Analysis: The ruling turns on the meaning of the expression "for use in manufacture" in the exemption entry. The Authority held that the phrase covers goods imported with the intention of being used in the manufacture of the specified final product, and does not require that every imported item must physically survive to become part of the finished product. The condition in the notification requiring compliance with the concessional import procedure supports the same understanding, because the governing rules speak of goods that are to be "put to use" in manufacture.

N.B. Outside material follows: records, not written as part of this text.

Lemma Inv_to_terminated (fl : Z) (s : Simulator_t) (c : ProcessPtr_t) :
  Inv fl s -> cur_cpu_burst s = Some c ->
  exists tq,
    Priority_Enqueue (mem s) (terminated_processes s) c = Some tq /\
    Inv fl (set_cur (set_terminated s tq) None).
Proof.
  intros I Ec. pose proof (inv_size I) as Sz.
  rewrite length_live, Ec in Sz. cbn [cur_elements length] in Sz.
  pose proof (inv_terminated I) as (_ & _ & Lw).
  destruct (@Priority_Enqueue_spec (mem s) (terminated_processes s) c
              (inv_terminated I))
    as (tq & E & Ww & Cw & Cm & Pw & Hw); [lia|].
  exists tq. split; [exact E|].
  apply Inv_update with s; fields; try apply I; auto.
  unfold live. fields. rewrite Ec. cbn [cur_elements]. solve_perm.
Qed.

Lemma Inv_burst (fl : Z) (s : Simulator_t) (c : ProcessPtr_t) (o : Out_t) :
  Inv fl s -> Inv fl (print (set_mem s (burst_process (mem s) c)) o).
Proof.
  intros I. apply Inv_same with (set_mem s (burst_process (mem s) c));
    try reflexivity.
  apply Inv_frame; auto. apply burst_process_frame.
Qed.

Lemma Inv_io_request (fl : Z) (s : Simulator_t) (c : ProcessPtr_t) :
  Inv fl s ->
  Inv fl (snd (io_request s c)) /\
  cur_cpu_burst (snd (io_request s c)) = cur_cpu_burst s.
Proof.
  intros I. unfold io_request, Simulator_Probability.
  destruct (cpu_burst_time (mem s c) =? 1); cbn [snd]; auto.
  split; [|reflexivity]. apply Inv_same with s; auto.
Qed.

Lemma eval_loop_total :
  forall (fuel : nat) (s : Simulator_t),
    pq_wf (terminated_processes s) ->
    count (terminated_processes s) < 2 ^ 30 ->
    (Z.to_nat (count (terminated_processes s)) < fuel)%nat ->
    exists s', eval_loop fuel s = Some s'.
Proof.
  induction fuel as [|fuel IH]; intros s W B Hf; [lia|].
  cbn [eval_loop]. rewrite (Priority_Top_spec W). cbn [bind].
  destruct (root_of (top (terminated_processes s))) as [x|] eqn:Rx;
    [|exists s; reflexivity].
  pose proof W as (_ & _ & L). destruct (root_of_some _ Rx) as [_ Lx].
  destruct (@Priority_Dequeue_spec (mem s) (terminated_processes s) W)
    as (tq & x' & Ed & _ & Wt & Ct & _); [lia|lia|].
  rewrite Ed. cbn [bind].
  match goal with
  | |- exists s', eval_loop fuel ?a = Some s' =>
      assert (T : terminated_processes a = tq)
        by (destruct (max_waiting_time _ <? _); reflexivity);
      apply (IH a); rewrite T; auto; lia
  end.
Qed.

Lemma Simulator_Eval_total (fl : Z) (s : Simulator_t) :
  Inv fl s -> exists s', Simulator_Eval s = Some s'.
Proof.
  intros I. unfold Simulator_Eval.
  pose proof (inv_terminated I) as W. pose proof W as (_ & _ & L).
  pose proof (inv_size I) as Sz. rewrite length_live in Sz.
  destruct (@eval_loop_total (S (Z.to_nat (count (terminated_processes s)))) s W)
    as (s1 & E); [lia|lia|].
  rewrite E. cbn [bind]. eexists. reflexivity.
Qed.

Lemma Simulator_CPU_Burst_inv (fl : Z) (s : Simulator_t) :
  Inv fl s ->
  match Simulator_CPU_Burst s with
  | Some (ret, s') => ret = 0 -> Inv fl s'
  | None => False
  end.
Proof.
  intros I. unfold Simulator_CPU_Burst.
  destruct (cur_cpu_burst s) as [c|] eqn:Ec.
  2:{ intros _. apply Inv_same with s; auto. }
  pose proof (Inv_burst c (Out_Gantt (pid (mem (set_mem s (burst_process (mem s) c)) c))) I) as I1.
  set (s2 := print _ _) in *.
  assert (C2 : cur_cpu_burst s2 = Some c) by exact Ec.
  clearbody s2.
  destruct (negb (cpu_burst_time (mem s2 c) =? 0)).
  - destruct (negb (io_burst_time (mem s2 c) =? 0)); [|intros _; exact I1].
    destruct (Inv_io_request c I1) as [I3 C3]. rewrite C2 in C3.
    destruct (io_request s2 c) as [fire s3]. cbn [snd] in *.
    destruct fire; [|intros _; exact I3].
    destruct (Inv_to_waiting I3 C3) as (wq & E & I4).
    rewrite E. cbn [bind]. intros _. exact I4.
  - destruct (Inv_to_terminated I1 C2) as (tq & E & I4).
    rewrite E. cbn [bind].
    destruct (count _ =? num_process _).
    + destruct (Simulator_Eval_total I4) as (s4 & E4). rewrite E4.
      cbn [bind]. intros H. discriminate.
    + intros _. exact I4.
Qed.

Lemma Simulator_CPU_Burst_RR_inv (fl : Z) (s : Simulator_t) (time_quantum : Z) :
  fifo_policy fl = true -> Inv fl s ->
  match Simulator_CPU_Burst_RR s time_quantum with
  | Some (ret, s', _) => ret = 0 -> Inv fl s'
  | None => False
  end.
Proof.
  intros Hf I. unfold Simulator_CPU_Burst_RR.
  destruct (cur_cpu_burst s) as [c|] eqn:Ec.
  2:{ intros _. apply Inv_same with s; auto. }
  pose proof (Inv_burst c (Out_Gantt (pid (mem (set_mem s (burst_process (mem s) c)) c))) I) as I1.
  set (s2 := print _ _) in *.
  assert (C2 : cur_cpu_burst s2 = Some c) by exact Ec.
  clearbody s2.
  destruct (negb (cpu_burst_time (mem s2 c) =? 0)).
  - assert (Q : forall s4 tq2,
               Inv fl s4 ->
               (cur_cpu_burst s4 = Some c \/ tq2 = 0) ->
               match
                 (if tq2 =? TIME_QUANTUM then
                    match cur_cpu_burst s4 with
                    | Some cur' =>
                        s5 <- ready_Queue_Enqueue s4 cur' ;;
                        Some (0, set_cur s5 None, 0)
                    | None => None
                    end
                  else Some (0, s4, tq2))
               with
               | Some (ret, s', _) => ret = 0 -> Inv fl s'
               | None => False
               end).
    { intros s4 tq2 I4 H4.
      destruct (Z.eqb_spec tq2 TIME_QUANTUM) as [Eq|Eq]; [|intros _; exact I4].
      destruct H4 as [C4|Z4]; [|unfold TIME_QUANTUM in Eq; lia].
      rewrite C4.
      pose proof (inv_size I4) as Sz. rewrite length_live, C4 in Sz.
      cbn [cur_elements length] in Sz.
      destruct (ready_Queue_Enqueue_ok fl Hf s4 c (inv_ready I4) (inv_kind I4))
        as (rq' & E & Wr & Kr & Pr & _); [lia|].
      rewrite E. cbn [bind]. intros _.
      apply Inv_update with s4; fields; try apply I4; auto.
      unfold live. fields. rewrite C4. cbn [cur_elements]. solve_perm. }
    destruct (negb (io_burst_time (mem s2 c) =? 0)).
    + destruct (Inv_io_request c I1) as [I3 C3]. rewrite C2 in C3.
      destruct (io_request s2 c) as [fire s3]. cbn [snd] in *.
      destruct fire.
      * destruct (Inv_to_waiting I3 C3) as (wq & E & I4).
        rewrite E. cbn [bind]. apply Q; auto.
      * cbn [bind]. apply Q; auto.
    + cbn [bind]. apply Q; auto.
  - destruct (Inv_to_terminated I1 C2) as (tq & E & I4).
    rewrite E. cbn [bind].
    destruct (count _ =? num_process _).
    + destruct (Simulator_Eval_total I4) as (s4 & E4). rewrite E4.
      cbn [bind]. intros H. discriminate.
    + intros _. exact I4.
Qed.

The Authority also relied on the accepted principle that manufacturing loss, process loss, or damage occurring during the manufacturing stream does not by itself take the goods outside the scope of the exemption when the original import was for the specified manufacturing use.
Conclusion: The benefit under S. No. 6E is available to inputs and parts imported for use in manufacture of mobile phone covers even if they are subsequently scrapped during manufacture.
Final Conclusion: The applicant remains entitled to the concessional import benefit for the relevant inputs and parts, and no reversal is required on the footing that the goods were scrapped during the manufacturing process.
Ratio Decidendi: Where an exemption notification uses the expression "for use in manufacture", the decisive test is the intended and actual use in the manufacturing process, not whether the imported goods ultimately form part of the finished product; manufacturing loss does not defeat the exemption when the goods were imported for the specified end use.